Where in the data below does the word "reflexivity" appear? Copy every line that has it.

Extracted records
+===+
Lemma gather_drawn (d : ndarray) (r : nat) (g : G) :
  gather d (map (fun j => drawn (length d) (r * length d + j) g) (seq 0 (length d)))
  = round_sample d r g.
Proof. unfold gather, round_sample. apply map_map. Qed.



Section WithStatistic.

Variable statistic : ndarray -> npfloat.

Lemma bootstrap_loop_with_run (data : addr) (d : ndarray) (n : nat) :
  forall (acc : list npfloat) (w : world),
    nth_error (heap w) data = Some d ->
    bootstrap_loop_with statistic data n acc w =
    inr (acc ++ map (fun idx => statistic (gather d idx))
                    (fst (index_rounds (length d) n (rng w))),
         World (snd (index_rounds (length d) n (rng w)))
               (heap w ++ map (gather d) (fst (index_rounds (length d) n (rng w))))).
Proof.
  induction n as [|k IH]; intros acc w Hd.
  - simpl. unfold ret. rewrite !app_nil_r. destruct w; reflexivity.
  - cbn [bootstrap_loop_with index_rounds]. unfold bind at 1.
    rewrite (resample_run data d w Hd).
    destruct (draw_indices (length d) (length d) (rng w)) as [idx g1] eqn:E1.
    cbn [fst snd].
    unfold bind, deref. cbn [heap].
    rewrite nth_error_app2 by lia. rewrite Nat.sub_diag. cbn [nth_error].
    rewrite IH by (cbn [heap]; apply nth_error_heap_app; exact Hd).
    cbn [rng heap].
    destruct (index_rounds (length d) k g1) as [rest g2]. cbn [fst snd map].
    rewrite <- !app_assoc. reflexivity.
Qed.

(** A run of the loop, in terms of the draws. *)
Lemma bootstrap_correlation_with_run (data : addr) (d : ndarray) (B : nat) (w : world) :
  nth_error (heap w) data = Some d ->
  bootstrap_correlation_with statistic data B w =
  inr (map (fun r => statistic (round_sample d r (rng w))) (seq 0 B),
       World (after_draws (length d) (B * length d) (rng w))
             (heap w ++ map (fun r => round_sample d r (rng w)) (seq 0 B))).
Proof.
  intros Hd. unfold bootstrap_correlation_with.
  rewrite (bootstrap_loop_with_run data d B [] w Hd).
  rewrite index_rounds_drawn. cbn [fst snd app]. rewrite !map_map.
  f_equal. f_equal.
  - apply map_ext. intros r. rewrite gather_drawn. reflexivity.
  - f_equal. f_equal. apply map_ext. intros r. apply gather_drawn.
Qed.

End WithStatistic.

(** The loop of the program is the loop over NumPy's statistic, with
    [np.corrcoef(s.T)[0, 1]] for the statistic. *)
Lemma bootstrap_loop_as_with (data : addr) (n : nat) :
  forall (acc : list npfloat) (w : world),
    bootstrap_loop data n acc w =
    bootstrap_loop_with (fun s => entry (corrcoef (transpose s)) 0 1) data n acc w.
Proof.
  induction n as [|k IH]; intros acc w; [reflexivity|].
  cbn [bootstrap_loop bootstrap_loop_with]. unfold bind.
  destruct (resample data w) as [e|[sample w1]]; [reflexivity|].
  destruct (deref sample w1) as [e|[s w2]]; [reflexivity|].
  apply IH.
Qed.


(** C4, as the program has it.  No round is treated specially, a sample
    without variance included: whatever value NumPy's correlation
    coefficient returns for the sample of a round, NaN included, is
    appended, and the round is not drawn again, so that B rounds make
    exactly B * |data| draws and give B elements.  The summaries leave
    nothing out: when the output contains a NaN, its mean is NaN, both
    bounds of its percentile interval are NaN, and its histogram is
    refused with a ValueError.  This holds whatever function of the
    sample the statistic is; the statistic the program applies is
    [np.corrcoef(sample.T)[0, 1]] (last part). *)
Theorem bootstrap_no_degenerate_policy
  (statistic : ndarray -> npfloat)
  (data : addr) (d : ndarray) (B : nat) (w : world) :
  nth_error (heap w) data = Some d ->
  exists (out : list npfloat) (w' : world),
    bootstrap_correlation_with statistic data B w = inr (out, w') /\
    out = map (fun r => statistic (round_sample d r (rng w))) (seq 0 B) /\
    length out = B /\
    rng w' = after_draws (length d) (B * length d) (rng w) /\
    (forall r : nat,
        (r < B)%nat ->
        statistic (round_sample d r (rng w)) = NaN ->
        nth_error out r = Some NaN) /\
    (has_nan out = true ->
     np_mean out = NaN /\
     np_percentile out [5 # 2; 195 # 2]%Q = inr [NaN; NaN] /\
     summarize out = inl ValueError) /\
    bootstrap_correlation data B w =
    bootstrap_correlation_with (fun s => entry (corrcoef (transpose s)) 0 1) data B w.
Proof.
  intros Hd. eexists. eexists.
  split; [apply bootstrap_correlation_with_run; exact Hd|].
  split; [reflexivity|].
  split; [rewrite length_map, length_seq; reflexivity|].
  split; [reflexivity|].
  split.
  - intros r Hr Hnan. rewrite nth_error_map.
    rewrite (nth_error_nth' (seq 0 B) O) by (rewrite length_seq; exact Hr).
    rewrite seq_nth by exact Hr. cbn [option_map Nat.add]. rewrite Hnan. reflexivity.
  - split; [|apply bootstrap_loop_as_with].
    intros Hn.
    split; [apply np_mean_nan; exact Hn|].
    split; [apply np_percentile_nan; exact Hn|].
    unfold summarize. rewrite np_histogram_nan by exact Hn. reflexivity.
Qed.

End Rounds.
+===+
Result below
  - simpl. unfold ret. rewrite !app_nil_r. destruct w; reflexivity.
    rewrite <- !app_assoc. reflexivity.
  - apply map_ext. intros r. rewrite gather_drawn. reflexivity.
  induction n as [|k IH]; intros acc w; [reflexivity|].
  destruct (resample data w) as [e|[sample w1]]; [reflexivity|].
  destruct (deref sample w1) as [e|[s w2]]; [reflexivity|].
  split; [reflexivity|].
  split; [rewrite length_map, length_seq; reflexivity|].
  split; [reflexivity|].
    rewrite seq_nth by exact Hr. cbn [option_map Nat.add]. rewrite Hnan. reflexivity.
    unfold summarize. rewrite np_histogram_nan by exact Hn. reflexivity.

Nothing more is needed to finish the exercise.